» **What to produce**
Type out all the records again exactly.
########
(** * Constraint filtration and group closure over F3

    A shallow embedding of the Python test-suite of the repository
    (tests/test_filtration_cascade.py, tests/test_group_structures.py,
    tests/test_minimal_generation.py, tests/test_generation_property.py).

    Conventions of the embedding.
    - A numpy 3x3 integer array is a record of nine [Z] entries (row major).
      All arrays of the development hold small integers, so the int64
      arithmetic of numpy never wraps and is written with plain [Z].
    - A Python [%] with a positive right operand is [Z.modulo].
    - [np.linalg.det] is taken at its exact real value, which for an integer
      matrix is the integer given by the cofactor expansion; [np.round] and
      [int] are then the identity.
    - A Python [set] of tuples is a duplicate-free list kept in insertion
      order; the order in which [list(group)] walks the set is a parameter
      [set_order] of the closure engine, constrained only to be a
      rearrangement of the elements. *)

From Stdlib Require Import ZArith List Bool Lia Permutation Ascii String Zdiv
  QArith.
Import ListNotations.
Open Scope string_scope.
Open Scope list_scope.
Open Scope Z_scope.

(** ** Arrays, tuples and field arithmetic *)

Record Matrix3 : Type := mk3 {
  m00 : Z; m01 : Z; m02 : Z;
  m10 : Z; m11 : Z; m12 : Z;
  m20 : Z; m21 : Z; m22 : Z }.

Definition Vec3 : Type := (Z * Z * Z)%type.

(** The hashable key [tuple(M.flatten())]. *)
Definition Tuple9 : Type := (Z * Z * Z * Z * Z * Z * Z * Z * Z)%type.

Definition matrix_to_tuple (M : Matrix3) : Tuple9 :=
  (m00 M, m01 M, m02 M, m10 M, m11 M, m12 M, m20 M, m21 M, m22 M).

(** [np.array(t).reshape(3, 3)] on a 9-tuple. *)
Definition tuple_to_matrix (t : Tuple9) : Matrix3 :=
  let '(a, b, c, d, e, f, g, h, i) := t in mk3 a b c d e f g h i.
(* ===== verification/Platform.v ===== *)
(** * FFOS/base.h, detect-os.h, detect-compiler.h, compiler-gcc.h: the platform, as the preprocessor finds it

    The state is the table of macros and that of type names; a header that is not of this library is an event,
    whose answer is the table of macros it leaves.  [None]: an #error. *)
From S2P Require Import Prelude Prog.

(** ** The preprocessor *)

(** The replacement of a macro: nothing, a number, another macro, other text. *)
Inductive body := Empty | Int (n : Z) | Name (x : string) | Text (t : string).
Abbreviation macros := (gmap string body).
Record pp := PP { defs : macros; types : gmap string string }.

Inductive cppE : Type → Type := | include (h : string) (m : macros) : cppE macros.

Definition defined (m : macros) (x : string) : bool := bool_decide (is_Some (m !! x)).
Definition define (x : string) (b : body) (m : macros) : macros := <[x := b]> m.
(** #ifndef x / #define x b / #endif *)
Definition define_once (x : string) (b : body) (m : macros) : macros := if defined m x then m else define x b m.
Definition typedef (x t : string) (s : pp) : pp := PP (defs s) (<[x := t]> (types s)).
Definition upd (f : macros → macros) (s : pp) : pp := PP (f (defs s)) (types s).
Definition read_header (h : string) (s : pp) : prog cppE pp :=
  let! m := include h (defs s) in Ret (PP m (types s)).
Fixpoint read_headers (l : list string) (s : pp) : prog cppE pp :=
  match l with [] => Ret s | h :: l => let* s := read_header h s in read_headers l s end.

(** The number that a macro stands for. *)
Fixpoint value (fuel : nat) (m : macros) (x : string) : option Z :=
  match fuel, m !! x with
  | S fuel, Some (Name y) => value fuel m y
  | S _, Some (Int n) => Some n
  | _, _ => None
  end.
########
» **Written response**
(** * Constraint filtration and group closure over F3

    A shallow embedding of the Python test-suite of the repository
    (tests/test_filtration_cascade.py, tests/test_group_structures.py,
    tests/test_minimal_generation.py, tests/test_generation_property.py).

    Conventions of the embedding.
    - A numpy 3x3 integer array is a record of nine [Z] entries (row major).
      All arrays of the development hold small integers, so the int64
      arithmetic of numpy never wraps and is written with plain [Z].
    - A Python [%] with a positive right operand is [Z.modulo].
    - [np.linalg.det] is taken at its exact real value, which for an integer
      matrix is the integer given by the cofactor expansion; [np.round] and
      [int] are then the identity.
    - A Python [set] of tuples is a duplicate-free list kept in insertion
      order; the order in which [list(group)] walks the set is a parameter
      [set_order] of the closure engine, constrained only to be a
      rearrangement of the elements. *)

From Stdlib Require Import ZArith List Bool Lia Permutation Ascii String Zdiv
  QArith.
Import ListNotations.
Open Scope string_scope.
Open Scope list_scope.
Open Scope Z_scope.

(** ** Arrays, tuples and field arithmetic *)

Record Matrix3 : Type := mk3 {
  m00 : Z; m01 : Z; m02 : Z;
  m10 : Z; m11 : Z; m12 : Z;
  m20 : Z; m21 : Z; m22 : Z }.

Definition Vec3 : Type := (Z * Z * Z)%type.

(** The hashable key [tuple(M.flatten())]. *)
Definition Tuple9 : Type := (Z * Z * Z * Z * Z * Z * Z * Z * Z)%type.

Definition matrix_to_tuple (M : Matrix3) : Tuple9 :=
  (m00 M, m01 M, m02 M, m10 M, m11 M, m12 M, m20 M, m21 M, m22 M).

(** [np.array(t).reshape(3, 3)] on a 9-tuple. *)
Definition tuple_to_matrix (t : Tuple9) : Matrix3 :=
  let '(a, b, c, d, e, f, g, h, i) := t in mk3 a b c d e f g h i.
(* ===== verification/Platform.v ===== *)
(** * FFOS/base.h, detect-os.h, detect-compiler.h, compiler-gcc.h: the platform, as the preprocessor finds it

    The state is the table of macros and that of type names; a header that is not of this library is an event,
    whose answer is the table of macros it leaves.  [None]: an #error. *)
From S2P Require Import Prelude Prog.

(** ** The preprocessor *)

(** The replacement of a macro: nothing, a number, another macro, other text. *)
Inductive body := Empty | Int (n : Z) | Name (x : string) | Text (t : string).
Abbreviation macros := (gmap string body).
Record pp := PP { defs : macros; types : gmap string string }.

Inductive cppE : Type → Type := | include (h : string) (m : macros) : cppE macros.

Definition defined (m : macros) (x : string) : bool := bool_decide (is_Some (m !! x)).
Definition define (x : string) (b : body) (m : macros) : macros := <[x := b]> m.
(** #ifndef x / #define x b / #endif *)
Definition define_once (x : string) (b : body) (m : macros) : macros := if defined m x then m else define x b m.
Definition typedef (x t : string) (s : pp) : pp := PP (defs s) (<[x := t]> (types s)).
Definition upd (f : macros → macros) (s : pp) : pp := PP (f (defs s)) (types s).
Definition read_header (h : string) (s : pp) : prog cppE pp :=
  let! m := include h (defs s) in Ret (PP m (types s)).
Fixpoint read_headers (l : list string) (s : pp) : prog cppE pp :=
  match l with [] => Ret s | h :: l => let* s := read_header h s in read_headers l s end.

(** The number that a macro stands for. *)
Fixpoint value (fuel : nat) (m : macros) (x : string) : option Z :=
  match fuel, m !! x with
  | S fuel, Some (Name y) => value fuel m y
  | S _, Some (Int n) => Some n
  | _, _ => None
  end.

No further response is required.